(* ===== verification/Position.v ===== *)
(** Positions and byte offsets of a document: include/kotatsu/ipc/lsp/position.h,
    range.h and src/ipc/lsp/position.cpp, over the text of Text.v.

    A [line_table] is a list of offsets.  What a caller knows of the lines that
    hold only ASCII is a predicate or the bitmap [non_ascii_lines] gives; how
    lines end is read from the content or told by the caller, the [crlf]
    argument.  The theorems show which line and which code point an offset is
    in, that conversions there and back agree, that knowing which lines are
    ASCII changes no answer, that the bitmap tells exactly that, and that
    clamping keeps the order of positions. *)

From Stdlib Require Import Strings.Byte ZArith Lia Bool.
From stdpp Require Import prelude strings.
From S2P Require Import Prelude Swar Utf8 Text.
Local Open Scope kota_scope.

(** ** Positions, ranges and lines *)

Record Position := mkPosition { line : nat; character : nat }.
Record Range := mkRange { start_ : Position; end_ : Position }.
Record OffsetRange := mkOffsetRange { range_begin : nat; range_end : nat }.

Inductive ascii_lines :=
| Pred (known : nat → bool)
| Bits (words : list Z).

Definition all_ascii : ascii_lines := Pred (λ _, true).
Definition unknown_ascii : ascii_lines := Pred (λ _, false).

(** [std::ranges::upper_bound] of an ascending table. *)
Definition upper_bound (lines : list nat) (offset : nat) : nat :=
  match find_index (λ s, (offset <? s)%nat) lines with
  | Some i => i
  | None => length lines
  end.

Definition line_of (lines : list nat) (offset : nat) : nat := upper_bound lines offset - 1.

Record Line := mkLine {
  number : nat;
  line_start : nat;
  line_end : nat;
  ascii : bool;
}.

Definition known_ascii (knows : ascii_lines) (line : nat) : bool :=
  match knows with
  | Pred known => known line
  | Bits bits =>
      (length bits <=? line / 64)%nat
      || (Z.land (Z.shiftr (bits !!! (line / 64)%nat) (Z.of_nat (line mod 64))) 1 =? 0)%Z
  end.

Definition line_at (lines : list nat) (number size : nat) (knows : ascii_lines)
    (crlf : nat → nat → bool) : Line :=
  let start := lines !!! number in
  let end_ :=
    if (number + 1 <? length lines)%nat then
      let e := (lines !!! (number + 1)%nat - 1)%nat in
      if (start <? e)%nat && crlf number e then (e - 1)%nat else e
    else size in
  mkLine number start end_ (known_ascii knows number).

Definition crlf_read (content : bytes) : nat → nat → bool :=
  λ _ newline, (content !!! (newline - 1)%nat) =?b x0d.

Definition crlf_told (crlf : nat → bool) : nat → nat → bool := λ line _, crlf line.

(** ** Conversions within a line *)

Definition position_in (content : bytes) (line : Line) (offset : nat) (encoding : PositionEncoding)
    : Position :=
  let column := (min offset (line_end line) - line_start line)%nat in
  let column :=
    if negb (ascii line) then
      let text := substr content (line_start line) (line_end line - line_start line) in
      let start := Text.offset (locate text column UTF8) in
      encoded_length (take start text) encoding
    else column in
  mkPosition (number line) column.
(** What the operations do to the list of waits Sync.v keeps; [None] is what
    the source asserts does not happen: queueing a wait twice, removing one
    that is not queued. *)
Definition abstract_step (l : list nat) (op : list_op) : option (list nat) :=
  match op with
  | PushBack w => if decide (w ∈ l) then None else Some (l ++ [w])
  | PushFront w => if decide (w ∈ l) then None else Some (w :: l)
  | Delete w => if decide (w ∈ l) then Some (filter (λ x, x ≠ w) l) else None
  end.

Definition queue_step (s : links) (op : list_op) : links :=
  match op with
  | PushBack w => insert_links s w
  | PushFront w => track s w
  | Delete w => remove_links s w
  end.

Definition loop_step (s : links) (op : list_op) : links :=
  match op with
  | PushBack w => insert_links s w
  | PushFront w => track s w
  | Delete w => untrack s w
  end.

Definition abstract_run (ops : list list_op) : option (list nat) :=
  foldl (λ l op, l ≫= λ l, abstract_step l op) (Some []) ops.

Definition empty_links : links := mkLinks None None (λ _, None) (λ _, None).

(** Following [next] from [head], as far as [n] waits. *)
Fixpoint walk (s : links) (n : nat) (p : ptr) : list nat :=
  match n, p with
  | S n', Some x => x :: walk s n' (next s x)
  | _, _ => []
  end.

Definition is_queue_op (op : list_op) : bool := match op with PushFront _ => false | _ => true end.
Definition is_loop_op (op : list_op) : bool := match op with PushBack _ => false | _ => true end.

Lemma linked_walk l s n : linked l s → (length l ≤ n)%nat → walk s n (head s) = l.
Proof.
  intros (_ & Hh & Hl) Hn. rewrite Hh.
  assert (H : ∀ b a n, l = a ++ b → (length b ≤ n)%nat → walk s n (b !! 0%nat) = b).
  { induction b as [|x b IH]; intros a k E Hk; [by destruct k|]. destruct k as [|k]; [cbn in Hk; lia|].
    cbn. destruct (Hl a x b E) as [_ ->]. f_equal. apply (IH (a ++ [x])); [|cbn in Hk; lia].
    by rewrite <- app_assoc. }
  by apply (H l []).
Qed.
(* ===== verification/Sync.v ===== *)
(** The sync primitives of the runtime: include/kotatsu/async/runtime/sync.h
    and src/async/runtime/sync.cpp.

    A [world] holds the primitives, the waits ([wait_node]) and the event
    loop's queue of waits granted and not yet resumed; pointers are indices.  A
    primitive's queue is the list of its waiters, which LinkedList.v shows the
    intrusive list of the source to be.  A wait ends by resuming its task or by
    ending it cancelled, its [ended] field.  [sync_step] is what a program may
    do: lock, acquire, wait, unlock, release, set, notify, cancel, let the loop
    resume a task or let it go.

    The invariant accounts for every unit of a mutex or a semaphore: what is
    free, what was granted and not yet resumed and what ended waits took make
    up what was there at first, plus what was given back, less what was taken
    without a wait: the [b] that [sync_step] keeps beside the world. *)

From Stdlib Require Import ZArith Lia Bool.
From stdpp Require Import prelude list.
From S2P Require Import Prelude.
Local Open Scope Z_scope.

(** ** Data *)

Inductive Kind := Mutex | Semaphore | Event | ConditionVariable.

#[export] Instance kind_eq_dec : EqDecision Kind.
Proof. solve_decision. Defined.

Record sync_primitive := mkPrim {
  kind : Kind;
  locked : bool;
  count : Z;
  signaled : bool;
  waiters : list nat;
  woken : Z;
}.

(** How a wait ended: its task resumed, or ended cancelled. *)
Inductive outcome := Resumed | Cancelled.

#[export] Instance outcome_eq_dec : EqDecision outcome.
Proof. solve_decision. Defined.

Record wait_node := mkWait {
  owner : nat;
  owner_kind : Kind;
  relock : option nat;
  queue : option nat;
  loop : bool;
  cancel_requested : bool;
  granted : bool;
  ended : option outcome;
}.

#[export] Instance prim_inhabited : Inhabited sync_primitive :=
  populate (mkPrim Mutex false 0 false [] 0).
#[export] Instance wait_inhabited : Inhabited wait_node :=
  populate (mkWait 0 Mutex None None false false false None).

Record world := mkWorld {
  prims : list sync_primitive;
  waits : list wait_node;
  deferred : list nat;
}.

Definition prim_at (s : world) (p : nat) : sync_primitive := prims s !!! p.
Definition wait_at (s : world) (w : nat) : wait_node := waits s !!! w.

Definition set_prim (s : world) (p : nat) (P : sync_primitive) : world :=
  mkWorld (<[p := P]> (prims s)) (waits s) (deferred s).
Definition set_wait (s : world) (w : nat) (W : wait_node) : world :=
  mkWorld (prims s) (<[w := W]> (waits s)) (deferred s).

Definition with_locked (P : sync_primitive) (b : bool) : sync_primitive :=
  mkPrim (kind P) b (count P) (signaled P) (waiters P) (woken P).
Definition with_count (P : sync_primitive) (n : Z) : sync_primitive :=
  mkPrim (kind P) (locked P) n (signaled P) (waiters P) (woken P).
Definition with_signaled (P : sync_primitive) (b : bool) : sync_primitive :=
  mkPrim (kind P) (locked P) (count P) b (waiters P) (woken P).
Definition with_waiters (P : sync_primitive) (l : list nat) : sync_primitive :=
  mkPrim (kind P) (locked P) (count P) (signaled P) l (woken P).
Definition with_woken (P : sync_primitive) (n : Z) : sync_primitive :=
  mkPrim (kind P) (locked P) (count P) (signaled P) (waiters P) n.

Definition with_queue (W : wait_node) (q : option nat) : wait_node :=
  mkWait (owner W) (owner_kind W) (relock W) q (loop W) (cancel_requested W) (granted W) (ended W).
Definition with_loop (W : wait_node) (b : bool) : wait_node :=
  mkWait (owner W) (owner_kind W) (relock W) (queue W) b (cancel_requested W) (granted W) (ended W).
Definition with_cancel (W : wait_node) : wait_node :=
  mkWait (owner W) (owner_kind W) (relock W) (queue W) (loop W) true (granted W) (ended W).
Definition with_granted (W : wait_node) (b : bool) : wait_node :=
  mkWait (owner W) (owner_kind W) (relock W) (queue W) (loop W) (cancel_requested W) b (ended W).
Definition with_ended (W : wait_node) (o : outcome) : wait_node :=
  mkWait (owner W) (owner_kind W) (relock W) (queue W) (loop W) (cancel_requested W) (granted W)
    (Some o).

(** ** The operations *)

Definition insert (s : world) (p w : nat) : world :=
  set_wait (set_prim s p (with_waiters (prim_at s p) (waiters (prim_at s p) ++ [w])))
    w (with_queue (wait_at s w) (Some p)).

Definition remove (s : world) (p w : nat) : world :=
  set_wait (set_prim s p (with_waiters (prim_at s p) (filter (λ x, x ≠ w) (waiters (prim_at s p)))))
    w (with_queue (wait_at s w) None).

Definition try_lock (s : world) (m : nat) : bool * world :=
  if locked (prim_at s m) then (false, s)
  else (true, set_prim s m (with_locked (prim_at s m) true)).

Definition try_acquire (s : world) (p : nat) : bool * world :=
  if count (prim_at s p) <=? 0 then (false, s)
  else (true, set_prim s p (with_count (prim_at s p) (count (prim_at s p) - 1))).

Definition defer_resume (s : world) (w : nat) : world :=
  let s' := set_wait s w (with_granted (wait_at s w) true) in
  mkWorld (prims s') (waits s') (deferred s' ++ [w]).

Definition add_woken (s : world) (p : nat) (n : Z) : world :=
  set_prim s p (with_woken (prim_at s p) (woken (prim_at s p) + n)).

Definition grant (s : world) (w from : nat) : world :=
  let W := wait_at s w in
  if (from =? owner W)%nat then
    let s1 := if decide (owner_kind W = Event) then s else add_woken s (owner W) 1 in
    match relock W with
    | Some m =>
        let '(ok, s2) := try_lock s1 m in
        if ok then defer_resume s2 w else insert s2 m w
    | None => defer_resume s1 w
    end
  else defer_resume s w.

Definition wake_one (s : world) (p : nat) : bool * world :=
  match waiters (prim_at s p) with
  | [] => (false, s)
  | w :: _ => (true, grant (remove s p w) w p)
  end.

(** [wake_all]: a grant never queues a wait on the primitive it came from
    again, so the waiters there are fuel enough. *)
Fixpoint wake_all_from (fuel : nat) (s : world) (p : nat) : world :=
  match fuel with
  | O => s
  | S fuel' => let '(woke, s') := wake_one s p in if woke then wake_all_from fuel' s' p else s'
  end.

Definition wake_all (s : world) (p : nat) : world :=
  wake_all_from (length (waiters (prim_at s p))) s p.

Definition unlock (s : world) (m : nat) : world :=
  let '(woke, s') := wake_one s m in
  if woke then s' else set_prim s' m (with_locked (prim_at s' m) false).

Definition release_one (s : world) (p : nat) : world :=
  let '(woke, s') := wake_one s p in
  if woke then s' else set_prim s' p (with_count (prim_at s' p) (count (prim_at s' p) + 1)).

Definition release (s : world) (p n : nat) : world := Nat.iter n (λ s, release_one s p) s.

Definition set_event (s : world) (p : nat) : world :=
  wake_all (set_prim s p (with_signaled (prim_at s p) true)) p.

Definition reset_event (s : world) (p : nat) : world :=
  set_prim s p (with_signaled (prim_at s p) false).

Definition await_ready (s : world) (p : nat) : bool * world :=
  match kind (prim_at s p) with
  | Mutex => try_lock s p
  | Semaphore => try_acquire s p
  | Event => (signaled (prim_at s p), s)
  | ConditionVariable => (false, s)
  end.

(** [wait] past its checkpoint: wait [w] is queued. *)
Definition wait (s : world) (w : nat) : world :=
  let W := wait_at s w in
  let s1 := set_wait s w (with_loop W true) in
  let s2 := match relock W with Some m => unlock s1 m | None => s1 end in
  insert s2 (owner W) w.

Definition give_back (s : world) (w : nat) : world :=
  let W := wait_at s w in
  match owner_kind W with
  | Event => s
  | Mutex => unlock (add_woken s (owner W) (-1)) (owner W)
  | Semaphore => release_one (add_woken s (owner W) (-1)) (owner W)
  | ConditionVariable => (wake_one (add_woken s (owner W) (-1)) (owner W)).2
  end.

(** The end of [cancel_wait]: the wait was queued until now, or abandoned. *)
Definition end_cancelled (s : world) (w : nat) : world :=
  let finish s := set_wait s w (with_ended (wait_at s w) Cancelled) in
  match relock (wait_at s w) with
  | Some m =>
      let '(ok, s1) := try_lock s m in
      if negb ok then (if loop (wait_at s1 w) then insert s1 m w else s1) else finish s1
  | None => finish s
  end.

Definition cancel_wait (s : world) (w : nat) : world :=
  let W := wait_at s w in
  if bool_decide (queue W = Some (owner W)) then end_cancelled (remove s (owner W) w) w
  else if loop W then give_back s w
  else end_cancelled s w.

(** [async_node::cancel] of a wait. *)
Definition cancel (s : world) (w : nat) : world :=
  let W := wait_at s w in
  if bool_decide (ended W ≠ None) || cancel_requested W then s
  else cancel_wait (set_wait s w (with_cancel W)) w.

Definition abandon (s : world) (w : nat) : world :=
  let W := wait_at s w in
  match queue W with
  | None => s
  | Some q =>
      let s1 := if negb (bool_decide (queue W = Some (owner W))) && negb (cancel_requested W)
                then add_woken s (owner W) (-1) else s in
      let s2 := remove s1 q w in
      set_wait s2 w (with_loop (wait_at s2 w) false)
  end.

(** The loop resumes the first wait granted. *)
Definition resume (s : world) : world :=
  match deferred s with
  | [] => s
  | w :: rest =>
      let s1 := mkWorld (prims s) (waits s) rest in
      let W := with_granted (wait_at s1 w) false in
      if cancel_requested W then set_wait s1 w (with_ended W Cancelled)
      else
        let s2 := if decide (owner_kind W = Event) then s1 else add_woken s1 (owner W) (-1) in
        set_wait s2 w (with_ended W Resumed)
  end.

(** ** The invariant *)

Definition total (f : wait_node → Z) (ws : list wait_node) : Z := foldr (λ W n, f W + n) 0 ws.

Lemma total_app f a b : total f (a ++ b) = total f a + total f b.
Proof. induction a as [|W a IH]; simpl; [done|]. rewrite IH. lia. Qed.

Lemma total_insert f ws w W W' :
  ws !! w = Some W → total f (<[w := W']> ws) = total f ws - f W + f W'.
Proof.
  revert w. induction ws as [|V ws IH]; intros [|w] H; simpl in *; try done.
  - simplify_eq. lia.
  - rewrite (IH w H). lia.
Qed.

Definition one (P : Prop) `{Decision P} : Z := if decide P then 1 else 0.

(** The units of [p] a wait has, or has been granted and will have. *)
Definition units (p : nat) (W : wait_node) : Z :=
  one (owner W = p ∧ (owner_kind W = Mutex ∨ owner_kind W = Semaphore) ∧
       ((granted W = true ∧ cancel_requested W = false) ∨ ended W = Some Resumed)) +
  one (relock W = Some p ∧ (granted W = true ∨ ended W ≠ None)).

(** The waits [p] granted whose tasks have not resumed yet. *)
Definition woken_by (p : nat) (W : wait_node) : Z :=
  one (owner W = p ∧ owner_kind W ≠ Event ∧ cancel_requested W = false ∧
       (granted W = true ∨ (queue W ≠ None ∧ queue W ≠ Some p))).

Definition avail (P : sync_primitive) : Z :=
  match kind P with
  | Mutex => if locked P then 0 else 1
  | Semaphore => count P
  | _ => 0
  end.

Definition has_units (P : sync_primitive) : Prop := kind P = Mutex ∨ kind P = Semaphore.

(** [b p] units of [p] are to be accounted for, and [p] counts [e p] waits
    more than it has woken. *)
Definition prim_ok (b e : nat → Z) (ws : list wait_node) (p : nat) (P : sync_primitive) : Prop :=
  (has_units P → avail P + total (units p) ws = b p ∧ 0 ≤ avail P ∧
     (0 < avail P → waiters P = [])) ∧
  (kind P = Event → signaled P = true → waiters P = []) ∧
  (kind P ≠ Event → woken P = total (woken_by p) ws + e p) ∧
  NoDup (waiters P) ∧
  (∀ w, w ∈ waiters P ↔ ∃ W, ws !! w = Some W ∧ queue W = Some p).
▬▬▬▬▬▬▬▬▬▬
Work order
Beginning at the line with "waits : list wait_node;" and stopping after the line with "Definition set_prim (s", please write out every line of the data above exactly and nothing else.

Result of the exercise
  waits : list wait_node;
  deferred : list nat;
}.

Definition prim_at (s : world) (p : nat) : sync_primitive := prims s !!! p.
Definition wait_at (s : world) (w : nat) : wait_node := waits s !!! w.

Definition set_prim (s : world) (p : nat) (P : sync_primitive) : world :=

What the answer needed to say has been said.